More than 700 attend annual Trinity reunion

Published 9:29 pm Saturday, September 2, 2006

A young Caulyne Coble thought when she graduated 74 years ago from Trinity High School that the superior education she received was available to all students, black and white.

It wasn’t until she graduated from college and returned to Limestone County to begin teaching school that she realized Trinity was a private school, unsupported by local taxpayers.

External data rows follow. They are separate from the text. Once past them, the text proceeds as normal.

Lemma election_campaigns s s' : logs_wf s -> rtc election_step s s' -> campaigns_all s s'.
Proof.
  intros Hwf Hs. induction Hs as [s|s s1 s' Hs _ IH].
  - split; [done|]. intros id r Hr. by exists r.
  - pose proof (election_step_campaigns s s1 Hwf Hs) as H1. destruct (IH (campaigns_wf s s1 Hwf H1)) as [D2 H2].
    split; [by rewrite D2, (proj1 H1)|]. intros id r2 Hr2.
    destruct (H2 id r2 Hr2) as (r1 & Hr1 & Hc2). destruct (proj2 H1 id r1 Hr1) as (r & Hr & Hc1).
    exists r. split; [done|by etrans].
Qed.

(** ** Nodes track their peers and nobody else *)

Record tidy_node (ns : gmap Z Raft) (id : Z) (r : Raft) : Prop := {
  td_ID : ID r = id;
  td_peers : peers r = dom ns ∖ {[id]};
  td_size : clusterSize r = Z.of_nat (size ns);
  td_progress : dom (progress r) ⊆ peers r;
}.

Definition tidy (s : cluster) : Prop := map_Forall (tidy_node (nodes s)) (nodes s).

Record keeps (r r' : Raft) : Prop := {
  kp_ID : ID r' = ID r;
  kp_peers : peers r' = peers r;
  kp_size : clusterSize r' = clusterSize r;
  kp_progress : dom (progress r) ⊆ peers r -> dom (progress r') ⊆ peers r;
}.

#[global] Instance keeps_refl : Reflexive keeps.
Proof. by intros r. Qed.

#[global] Instance keeps_trans : Transitive keeps.
Proof.
  intros r1 r2 r3 [I1 P1 S1 D1] [I2 P2 S2 D2]. split; try congruence. intros H. rewrite <- P1. apply D2.
  rewrite P1. auto.
Qed.

Lemma campaigns_keeps r r' : campaigns r r' -> keeps r r'.
Proof.
  intros [? ? ? _ _ _ Hl]. split; try done. intros Hd. destruct Hl as [[-> _]|Hl]; [done|].
  by rewrite (Hl Hd), fresh_dom.
Qed.

Lemma keeps_log l r : keeps r (set_r_raftLog l r).
Proof. done. Qed.

Lemma keeps_if (b : bool) r r1 r2 : keeps r r1 -> keeps r r2 -> keeps r (if b then r1 else r2).
Proof. by destruct b. Qed.

Lemma handleAppendEntries_keeps m r r' : handleAppendEntries m r = Ok r' -> keeps r r'.
Proof.
  unfold handleAppendEntries. destruct (msg_Entries m) as [ae|]; [|by intros [= <-]].
  destruct (_ <? currentTerm r); [by intros [= <-]|].
  set (r1 := if currentTerm r <? ae_Term ae then _ else r). cbv zeta.
  assert (keeps r r1) as H1 by (unfold r1; apply keeps_if; [apply campaigns_keeps, campaigns_follow|done]).
  clearbody r1. intros (mm & _ & H)%bind_Ok_inv. transitivity r1; [done|]. clear H1.
  destruct mm; injection H as <-; [done|].
  set (r2 := if 0 <? zlen (ae_Entries ae) then set_r_raftLog _ r1 else r1).
  transitivity r2; [unfold r2; by apply keeps_if|]. clearbody r2.
  set (r3 := if rl_commitIndex _ <? _ then _ else r2).
  transitivity r3; [unfold r3; by apply keeps_if|]. clearbody r3.
  by apply keeps_if.
Qed.

(** A follower of a steady cluster. *)
Lemma follower_keeps ord m r r' :
  in_role r StateFollower -> (msg_Type m = MSG_VOTE -> msg_Vote m <> None) ->
  Step ord m r = Ok r' -> keeps r r'.
Proof.
  intros (_ & Es & _) Hv. unfold Step, stepFollower. rewrite Es.
  assert (Happ : handleAppendEntries m (set_electionTick 0 r) = Ok r' -> keeps r r').
  { intros H%handleAppendEntries_keeps. by transitivity (set_electionTick 0 r). }
  destruct (msg_Type m); try (by intros [= <-]); [exact Happ| |exact Happ].
  intros [= <-]. unfold handleVote. destruct (msg_Vote m); [|by destruct Hv].
  apply campaigns_keeps, handleVoteRequest_campaigns.
Qed.

Lemma tidy_kept ns ns' id r r' :
  dom ns' = dom ns -> keeps r r' -> tidy_node ns id r -> tidy_node ns' id r'.
Proof.
  intros Hd [? ? ? Hp] [? ? ? ?]. assert (size ns' = size ns) as Es by by rewrite <- !size_dom, Hd.
  split; rewrite ?Hd, ?Es; try congruence. rewrite kp_peers0. auto.
Qed.

Lemma keeps_update s id r r' f :
  nodes s !! id = Some r -> keeps r r' -> tidy s -> tidy (mkCluster (<[id := r']> (nodes s)) f).
Proof.
  intros Hr Hk Ht. assert (dom (<[id := r']> (nodes s)) = dom (nodes s)) as Hd by by apply dom_insert_lookup_L; eexists.
  intros q x Hq. cbn in *. destruct (decide (q = id)) as [->|Hne].
  - rewrite lookup_insert_eq in Hq. injection Hq as <-. eapply tidy_kept; [done|done|by apply Ht].
  - rewrite lookup_insert_ne in Hq by done. eapply tidy_kept; [done|done|by apply Ht].
Qed.

(** The invariant of [Steady] has it for the leader. *)
Lemma leader_update L t s rL r' f :
  nodes s !! L = Some rL -> steady L t (mkCluster (<[L := r']> (nodes s)) f) ->
  tidy s -> tidy (mkCluster (<[L := r']> (nodes s)) f).
Proof.
  intros HL [x Hat] Ht. pose proof (sa_lookup _ _ _ _ _ Hat) as E. cbn in E. rewrite lookup_insert_eq in E.
  injection E as <-. destruct (sa_leader _ _ _ _ _ Hat) as [? ? ? ? Hps ? ? ?]. cbn [nodes] in *.
  assert (keeps rL r') as Hk; [|by eapply keeps_update].
  destruct (Ht L rL HL) as [? Hps0 Hsz0 ?].
  assert (dom (<[L := r']> (nodes s)) = dom (nodes s)) as Hd by by apply dom_insert_lookup_L; eexists.
  rewrite Hd in Hps. rewrite map_size_insert_Some in lo_size by by eexists.
  split; try congruence. intros _. replace (peers rL) with (peers r') by congruence. done.
Qed.

Lemma steady_step_tidy L t s s' : steady L t s -> steady_step L s s' -> tidy s -> tidy s'.
Proof.
  intros Hst Hs. pose proof (steady_step_inv L t s s' Hst Hs) as Hst'. destruct Hst as [rL Hat].
  assert (Hrole : forall id r, id <> L -> nodes s !! id = Some r -> in_role r StateFollower).
  { intros id r Hne Hr. by destruct (sa_follower _ _ _ _ _ Hat id r Hne Hr). }
  assert (Hgen : forall id r r' f, nodes s !! id = Some r -> s' = mkCluster (<[id := r']> (nodes s)) f ->
    (id <> L -> keeps r r') -> tidy s -> tidy s').
  { intros id r r' f Hr -> Hk Ht. destruct (decide (id = L)) as [->|Hne].
    - by eapply leader_update.
    - eapply keeps_update; [done|by apply Hk|done]. }
  destruct Hs as [pre m post r ord r' Hnet Hr Hord Hs|r c ord r' Hr _ _ _|id r ord r' Hr Hlate _ Hs|id r r' Hr Hs|id r rd Hr _];
    (eapply Hgen; [done..|]); intros Hne.
  - eapply follower_keeps; [by eapply Hrole| |done]. intros Hv.
    assert (m ∈ flight s) as Hm by (apply net_flight; rewrite Hnet; set_solver).
    destruct (sa_calm _ _ _ _ _ Hat m Hm) as [_ Hc]. by rewrite Hv in Hc.
  - done.
  - destruct (Hrole id r Hne Hr) as (_ & _ & Et). unfold Tick, tickElection in Hs. rewrite Et in Hs. cbn in Hs.
    specialize (Hlate Hne). rewrite (proj2 (Z.leb_gt _ _)) in Hs by lia. by injection Hs as <-.
  - apply campaigns_keeps, campaigns_same. by apply (callReady_moves r r' (node_log _ _ _ _ _ _ _ Hat Hr)).
  - by apply campaigns_keeps, campaigns_same, Advance_same, (node_log _ _ _ _ _ _ _ Hat Hr).
Qed.

(** ** The next leader *)

Lemma tidy_campaigns s s' : campaigns_all s s' -> tidy s -> tidy s'.
Proof.
  intros [Hd Hc] Ht id r' Hr'. destruct (Hc id r' Hr') as (r & Hr & Hcr).
  eapply tidy_kept; [done|by apply campaigns_keeps|by apply Ht].
Qed.

Lemma steady_wf_logs L t s : steady L t s -> logs_wf s.
Proof. intros [rL H] id r Hr. by eapply node_log. Qed.

(** All logs are prefixes of one. *)
Lemma prefix_shorter (es es1 es2 : list Log) :
  es1 `prefix_of` es -> es2 `prefix_of` es -> (length es1 <= length es2)%nat -> es1 `prefix_of` es2.
Proof. intros H1 H2 Hle. destruct (prefix_weak_total _ _ _ H1 H2) as [|H]; [done|].
  by rewrite (prefix_length_eq _ _ H Hle). Qed.

Lemma steady_log L t s id r rL :
  steady_at L t (nodes s) (flight s) rL -> nodes s !! id = Some r ->
  rl_entries (r_raftLog r) `prefix_of` rl_entries (r_raftLog rL) /\
  rl_commitIndex (r_raftLog r) <= rl_commitIndex (r_raftLog rL).
Proof.
  intros H Hr. destruct (decide (id = L)) as [->|Hne].
  - pose proof (sa_lookup _ _ _ _ _ H). by assert (r = rL) as -> by congruence.
  - by destruct (sa_follower _ _ _ _ _ H id r Hne Hr).
Qed.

Trinity was founded in 1865 by the American Missionary Association to educate former slaves and the children of former slaves. As early as the school’s 25th anniversary in 1890, the keynote speaker for the event, the Rev. B.F. Foster, of Topeka, Kansas, noted that, “ministers, lawyers, statesmen, physicians, teachers, editors, missionaries and musicians took their first lessons in literature, law, medicine, theology and music in Trinity School.”

Limestone County Board of Education began taking over operation of Trinity n 1943, but the missionary association remained active in school affairs for another decade.

This weekend, Caulyne Coble Bramlett, 91, continued that tradition and was recognized as one of the distinguished alumni of the school, which closed in 1970. Bramlett, of Los Angeles, presided over the fifth Trinity High School Grand Reunion as parade marshal on Saturday, and then later on Saturday night she was crowned “Miss Alumni Trinity” at a banquet and dance at the Von Braun Center in Huntsville. Saturday night’s speaker was retired Cook County, Ill., judge Eugene Pincham, Class of 1941.

Bramlett said Friday that she returned to teach at Trinity in 1942-44, and then returned to Tennessee with her sights set on greener pastures.

“I told my mother, I’m leaving and going to wherever they pay the most money and to the largest education system in the United States,” said Bramlett. “She told me, ‘You’re not as young as you used to be and jobs are as easy to get.’”

Bramlett went to Los Angeles and “looked the situation over,” came back to Tennessee to work and save money, and then went back to try Los Angeles schools again.

“I passed my written and oral exams and they said, if we don’t give you a regular job and we hire you as a substitute, what will you do? I told them I’d go back to Tennessee.”

Bramlett was hired into the Los Angeles system in 1956 and retired from that system in 1980. “California’s been good to me,” she said.

On Saturday hundreds of spectators dotted the route as the Trinity Grand Reunion parade wound east on Washington Street, circled the courthouse square, down Green Street and onto Brownsferry to Hine, where it turned and proceeded to Lincoln-Bridgeforth Park.

Parade entries included the Athens High School leading the procession and Huntsville’s Johnson High School bringing up the rear. At the culmination of the parade the Johnson Band treated the gathering to an impromptu concert and dance routines.

The parade also included numerous stretch limousines containing retired Trinity and Limestone County teachers. Several of the graduating classes decorated cars and floats.

This morning, nearly 700 Trinity alumni attended area churches of their choosing as the capping event to a weekend of activities that began with a Friday barbecue picnic and social time at Lincoln-Bridgeforth Park. Returning former Trinity students sported event T-shirts in the school colors of purple and white with the mascot panther on the back.